• INSTRUCTIONS TO FOLLOW: The response should consist of the data reproduced word for word.

• SOURCE DATA:
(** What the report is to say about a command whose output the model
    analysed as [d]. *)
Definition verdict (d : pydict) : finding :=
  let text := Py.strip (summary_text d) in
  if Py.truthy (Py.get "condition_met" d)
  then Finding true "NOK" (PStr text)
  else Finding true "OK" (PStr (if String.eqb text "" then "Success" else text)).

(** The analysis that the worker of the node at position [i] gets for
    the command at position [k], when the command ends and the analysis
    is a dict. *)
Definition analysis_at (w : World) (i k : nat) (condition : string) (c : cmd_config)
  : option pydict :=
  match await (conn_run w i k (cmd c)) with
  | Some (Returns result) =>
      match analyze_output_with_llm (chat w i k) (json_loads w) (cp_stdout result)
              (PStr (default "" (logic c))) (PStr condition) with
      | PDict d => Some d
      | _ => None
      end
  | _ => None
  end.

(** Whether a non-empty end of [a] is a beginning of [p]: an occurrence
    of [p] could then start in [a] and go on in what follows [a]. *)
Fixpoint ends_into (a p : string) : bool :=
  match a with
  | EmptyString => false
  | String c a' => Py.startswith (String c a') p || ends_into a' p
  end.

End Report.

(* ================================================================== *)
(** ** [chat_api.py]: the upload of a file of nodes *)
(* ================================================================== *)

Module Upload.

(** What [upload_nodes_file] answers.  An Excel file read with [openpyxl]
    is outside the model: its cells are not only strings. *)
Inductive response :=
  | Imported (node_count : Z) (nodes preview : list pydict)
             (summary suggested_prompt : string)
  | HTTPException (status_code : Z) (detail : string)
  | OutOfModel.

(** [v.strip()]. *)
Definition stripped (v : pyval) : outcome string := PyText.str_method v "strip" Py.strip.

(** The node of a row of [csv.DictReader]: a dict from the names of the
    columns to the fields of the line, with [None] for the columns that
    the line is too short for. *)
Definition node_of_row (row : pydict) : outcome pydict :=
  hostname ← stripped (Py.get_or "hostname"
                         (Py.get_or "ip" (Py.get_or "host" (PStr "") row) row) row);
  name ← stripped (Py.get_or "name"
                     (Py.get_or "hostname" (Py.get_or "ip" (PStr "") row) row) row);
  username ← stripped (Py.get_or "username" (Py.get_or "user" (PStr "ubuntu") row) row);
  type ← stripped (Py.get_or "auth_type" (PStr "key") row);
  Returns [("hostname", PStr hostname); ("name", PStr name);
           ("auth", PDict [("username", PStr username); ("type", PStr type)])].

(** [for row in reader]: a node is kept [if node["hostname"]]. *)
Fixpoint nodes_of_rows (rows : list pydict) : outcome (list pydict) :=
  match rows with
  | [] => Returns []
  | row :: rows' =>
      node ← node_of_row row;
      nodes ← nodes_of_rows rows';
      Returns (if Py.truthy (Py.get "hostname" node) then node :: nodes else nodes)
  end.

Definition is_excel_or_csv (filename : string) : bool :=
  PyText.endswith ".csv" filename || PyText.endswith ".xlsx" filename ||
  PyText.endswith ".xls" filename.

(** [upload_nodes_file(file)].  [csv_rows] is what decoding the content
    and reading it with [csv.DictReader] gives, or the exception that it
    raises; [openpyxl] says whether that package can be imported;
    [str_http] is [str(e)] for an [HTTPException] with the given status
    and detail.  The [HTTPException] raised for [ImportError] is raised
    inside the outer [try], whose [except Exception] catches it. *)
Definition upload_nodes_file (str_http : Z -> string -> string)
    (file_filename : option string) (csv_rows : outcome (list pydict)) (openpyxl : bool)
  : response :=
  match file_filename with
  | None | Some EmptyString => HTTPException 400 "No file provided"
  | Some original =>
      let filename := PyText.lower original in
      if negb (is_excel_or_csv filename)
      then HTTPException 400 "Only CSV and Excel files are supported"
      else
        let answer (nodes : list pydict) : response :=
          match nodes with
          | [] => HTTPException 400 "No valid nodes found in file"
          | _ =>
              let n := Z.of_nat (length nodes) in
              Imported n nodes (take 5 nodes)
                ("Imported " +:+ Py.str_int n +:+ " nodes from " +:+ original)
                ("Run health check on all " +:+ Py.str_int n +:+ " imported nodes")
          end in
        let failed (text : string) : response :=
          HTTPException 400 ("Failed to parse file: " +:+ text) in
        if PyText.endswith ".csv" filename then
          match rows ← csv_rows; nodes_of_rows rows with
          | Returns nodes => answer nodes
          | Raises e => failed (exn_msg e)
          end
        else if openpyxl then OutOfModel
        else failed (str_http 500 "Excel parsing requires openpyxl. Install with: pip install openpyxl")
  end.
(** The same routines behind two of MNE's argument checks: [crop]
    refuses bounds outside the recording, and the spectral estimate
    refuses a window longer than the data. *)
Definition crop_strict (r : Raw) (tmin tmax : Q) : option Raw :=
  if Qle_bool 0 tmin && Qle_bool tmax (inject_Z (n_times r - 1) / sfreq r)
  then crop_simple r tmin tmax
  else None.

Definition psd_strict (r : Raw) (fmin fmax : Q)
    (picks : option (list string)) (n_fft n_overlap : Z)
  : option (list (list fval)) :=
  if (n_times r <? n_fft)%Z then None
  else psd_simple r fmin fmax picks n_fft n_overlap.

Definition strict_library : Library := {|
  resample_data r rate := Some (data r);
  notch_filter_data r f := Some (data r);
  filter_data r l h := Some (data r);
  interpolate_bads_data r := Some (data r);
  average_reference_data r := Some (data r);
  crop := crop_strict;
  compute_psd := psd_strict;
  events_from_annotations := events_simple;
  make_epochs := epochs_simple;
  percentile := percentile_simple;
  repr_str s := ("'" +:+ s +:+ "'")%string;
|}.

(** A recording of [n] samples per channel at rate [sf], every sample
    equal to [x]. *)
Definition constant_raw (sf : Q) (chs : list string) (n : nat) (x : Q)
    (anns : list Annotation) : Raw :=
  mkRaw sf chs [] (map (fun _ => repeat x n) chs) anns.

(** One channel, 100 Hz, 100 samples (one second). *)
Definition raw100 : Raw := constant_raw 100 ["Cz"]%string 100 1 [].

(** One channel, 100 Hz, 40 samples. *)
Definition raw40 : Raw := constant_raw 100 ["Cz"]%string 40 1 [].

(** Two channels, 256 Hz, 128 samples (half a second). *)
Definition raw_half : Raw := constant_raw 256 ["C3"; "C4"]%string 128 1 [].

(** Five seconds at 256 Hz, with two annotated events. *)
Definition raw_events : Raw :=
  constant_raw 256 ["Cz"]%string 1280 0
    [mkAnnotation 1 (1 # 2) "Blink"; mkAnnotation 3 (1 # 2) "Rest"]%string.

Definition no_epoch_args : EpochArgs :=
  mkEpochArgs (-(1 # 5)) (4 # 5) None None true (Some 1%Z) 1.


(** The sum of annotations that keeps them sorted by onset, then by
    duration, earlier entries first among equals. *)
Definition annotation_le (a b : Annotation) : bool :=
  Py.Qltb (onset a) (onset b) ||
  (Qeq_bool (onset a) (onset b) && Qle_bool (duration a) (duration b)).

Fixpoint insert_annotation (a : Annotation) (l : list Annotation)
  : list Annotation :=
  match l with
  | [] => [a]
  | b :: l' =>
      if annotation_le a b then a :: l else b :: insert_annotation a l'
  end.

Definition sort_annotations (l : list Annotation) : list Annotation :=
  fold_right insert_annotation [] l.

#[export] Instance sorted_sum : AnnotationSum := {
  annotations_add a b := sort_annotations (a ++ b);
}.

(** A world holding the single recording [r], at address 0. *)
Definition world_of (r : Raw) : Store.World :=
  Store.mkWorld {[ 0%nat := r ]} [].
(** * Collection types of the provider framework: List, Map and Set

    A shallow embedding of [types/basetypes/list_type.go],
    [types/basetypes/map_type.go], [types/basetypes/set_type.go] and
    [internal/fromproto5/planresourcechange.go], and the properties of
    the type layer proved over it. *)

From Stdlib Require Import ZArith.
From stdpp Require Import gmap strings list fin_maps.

• RESULT:
(** What the report is to say about a command whose output the model
    analysed as [d]. *)
Definition verdict (d : pydict) : finding :=
  let text := Py.strip (summary_text d) in
  if Py.truthy (Py.get "condition_met" d)
  then Finding true "NOK" (PStr text)
  else Finding true "OK" (PStr (if String.eqb text "" then "Success" else text)).

(** The analysis that the worker of the node at position [i] gets for
    the command at position [k], when the command ends and the analysis
    is a dict. *)
Definition analysis_at (w : World) (i k : nat) (condition : string) (c : cmd_config)
  : option pydict :=
  match await (conn_run w i k (cmd c)) with
  | Some (Returns result) =>
      match analyze_output_with_llm (chat w i k) (json_loads w) (cp_stdout result)
              (PStr (default "" (logic c))) (PStr condition) with
      | PDict d => Some d
      | _ => None
      end
  | _ => None
  end.

(** Whether a non-empty end of [a] is a beginning of [p]: an occurrence
    of [p] could then start in [a] and go on in what follows [a]. *)
Fixpoint ends_into (a p : string) : bool :=
  match a with
  | EmptyString => false
  | String c a' => Py.startswith (String c a') p || ends_into a' p
  end.

End Report.

(* ================================================================== *)
(** ** [chat_api.py]: the upload of a file of nodes *)
(* ================================================================== *)

Module Upload.

(** What [upload_nodes_file] answers.  An Excel file read with [openpyxl]
    is outside the model: its cells are not only strings. *)
Inductive response :=
  | Imported (node_count : Z) (nodes preview : list pydict)
             (summary suggested_prompt : string)
  | HTTPException (status_code : Z) (detail : string)
  | OutOfModel.

(** [v.strip()]. *)
Definition stripped (v : pyval) : outcome string := PyText.str_method v "strip" Py.strip.

(** The node of a row of [csv.DictReader]: a dict from the names of the
    columns to the fields of the line, with [None] for the columns that
    the line is too short for. *)
Definition node_of_row (row : pydict) : outcome pydict :=
  hostname ← stripped (Py.get_or "hostname"
                         (Py.get_or "ip" (Py.get_or "host" (PStr "") row) row) row);
  name ← stripped (Py.get_or "name"
                     (Py.get_or "hostname" (Py.get_or "ip" (PStr "") row) row) row);
  username ← stripped (Py.get_or "username" (Py.get_or "user" (PStr "ubuntu") row) row);
  type ← stripped (Py.get_or "auth_type" (PStr "key") row);
  Returns [("hostname", PStr hostname); ("name", PStr name);
           ("auth", PDict [("username", PStr username); ("type", PStr type)])].

(** [for row in reader]: a node is kept [if node["hostname"]]. *)
Fixpoint nodes_of_rows (rows : list pydict) : outcome (list pydict) :=
  match rows with
  | [] => Returns []
  | row :: rows' =>
      node ← node_of_row row;
      nodes ← nodes_of_rows rows';
      Returns (if Py.truthy (Py.get "hostname" node) then node :: nodes else nodes)
  end.

Definition is_excel_or_csv (filename : string) : bool :=
  PyText.endswith ".csv" filename || PyText.endswith ".xlsx" filename ||
  PyText.endswith ".xls" filename.

(** [upload_nodes_file(file)].  [csv_rows] is what decoding the content
    and reading it with [csv.DictReader] gives, or the exception that it
    raises; [openpyxl] says whether that package can be imported;
    [str_http] is [str(e)] for an [HTTPException] with the given status
    and detail.  The [HTTPException] raised for [ImportError] is raised
    inside the outer [try], whose [except Exception] catches it. *)
Definition upload_nodes_file (str_http : Z -> string -> string)
    (file_filename : option string) (csv_rows : outcome (list pydict)) (openpyxl : bool)
  : response :=
  match file_filename with
  | None | Some EmptyString => HTTPException 400 "No file provided"
  | Some original =>
      let filename := PyText.lower original in
      if negb (is_excel_or_csv filename)
      then HTTPException 400 "Only CSV and Excel files are supported"
      else
        let answer (nodes : list pydict) : response :=
          match nodes with
          | [] => HTTPException 400 "No valid nodes found in file"
          | _ =>
              let n := Z.of_nat (length nodes) in
              Imported n nodes (take 5 nodes)
                ("Imported " +:+ Py.str_int n +:+ " nodes from " +:+ original)
                ("Run health check on all " +:+ Py.str_int n +:+ " imported nodes")
          end in
        let failed (text : string) : response :=
          HTTPException 400 ("Failed to parse file: " +:+ text) in
        if PyText.endswith ".csv" filename then
          match rows ← csv_rows; nodes_of_rows rows with
          | Returns nodes => answer nodes
          | Raises e => failed (exn_msg e)
          end
        else if openpyxl then OutOfModel
        else failed (str_http 500 "Excel parsing requires openpyxl. Install with: pip install openpyxl")
  end.
(** The same routines behind two of MNE's argument checks: [crop]
    refuses bounds outside the recording, and the spectral estimate
    refuses a window longer than the data. *)
Definition crop_strict (r : Raw) (tmin tmax : Q) : option Raw :=
  if Qle_bool 0 tmin && Qle_bool tmax (inject_Z (n_times r - 1) / sfreq r)
  then crop_simple r tmin tmax
  else None.

Definition psd_strict (r : Raw) (fmin fmax : Q)
    (picks : option (list string)) (n_fft n_overlap : Z)
  : option (list (list fval)) :=
  if (n_times r <? n_fft)%Z then None
  else psd_simple r fmin fmax picks n_fft n_overlap.

Definition strict_library : Library := {|
  resample_data r rate := Some (data r);
  notch_filter_data r f := Some (data r);
  filter_data r l h := Some (data r);
  interpolate_bads_data r := Some (data r);
  average_reference_data r := Some (data r);
  crop := crop_strict;
  compute_psd := psd_strict;
  events_from_annotations := events_simple;
  make_epochs := epochs_simple;
  percentile := percentile_simple;
  repr_str s := ("'" +:+ s +:+ "'")%string;
|}.

(** A recording of [n] samples per channel at rate [sf], every sample
    equal to [x]. *)
Definition constant_raw (sf : Q) (chs : list string) (n : nat) (x : Q)
    (anns : list Annotation) : Raw :=
  mkRaw sf chs [] (map (fun _ => repeat x n) chs) anns.

(** One channel, 100 Hz, 100 samples (one second). *)
Definition raw100 : Raw := constant_raw 100 ["Cz"]%string 100 1 [].

(** One channel, 100 Hz, 40 samples. *)
Definition raw40 : Raw := constant_raw 100 ["Cz"]%string 40 1 [].

(** Two channels, 256 Hz, 128 samples (half a second). *)
Definition raw_half : Raw := constant_raw 256 ["C3"; "C4"]%string 128 1 [].

(** Five seconds at 256 Hz, with two annotated events. *)
Definition raw_events : Raw :=
  constant_raw 256 ["Cz"]%string 1280 0
    [mkAnnotation 1 (1 # 2) "Blink"; mkAnnotation 3 (1 # 2) "Rest"]%string.

Definition no_epoch_args : EpochArgs :=
  mkEpochArgs (-(1 # 5)) (4 # 5) None None true (Some 1%Z) 1.


(** The sum of annotations that keeps them sorted by onset, then by
    duration, earlier entries first among equals. *)
Definition annotation_le (a b : Annotation) : bool :=
  Py.Qltb (onset a) (onset b) ||
  (Qeq_bool (onset a) (onset b) && Qle_bool (duration a) (duration b)).

Fixpoint insert_annotation (a : Annotation) (l : list Annotation)
  : list Annotation :=
  match l with
  | [] => [a]
  | b :: l' =>
      if annotation_le a b then a :: l else b :: insert_annotation a l'
  end.

Definition sort_annotations (l : list Annotation) : list Annotation :=
  fold_right insert_annotation [] l.

#[export] Instance sorted_sum : AnnotationSum := {
  annotations_add a b := sort_annotations (a ++ b);
}.

(** A world holding the single recording [r], at address 0. *)
Definition world_of (r : Raw) : Store.World :=
  Store.mkWorld {[ 0%nat := r ]} [].
(** * Collection types of the provider framework: List, Map and Set

    A shallow embedding of [types/basetypes/list_type.go],
    [types/basetypes/map_type.go], [types/basetypes/set_type.go] and
    [internal/fromproto5/planresourcechange.go], and the properties of
    the type layer proved over it. *)

From Stdlib Require Import ZArith.
From stdpp Require Import gmap strings list fin_maps.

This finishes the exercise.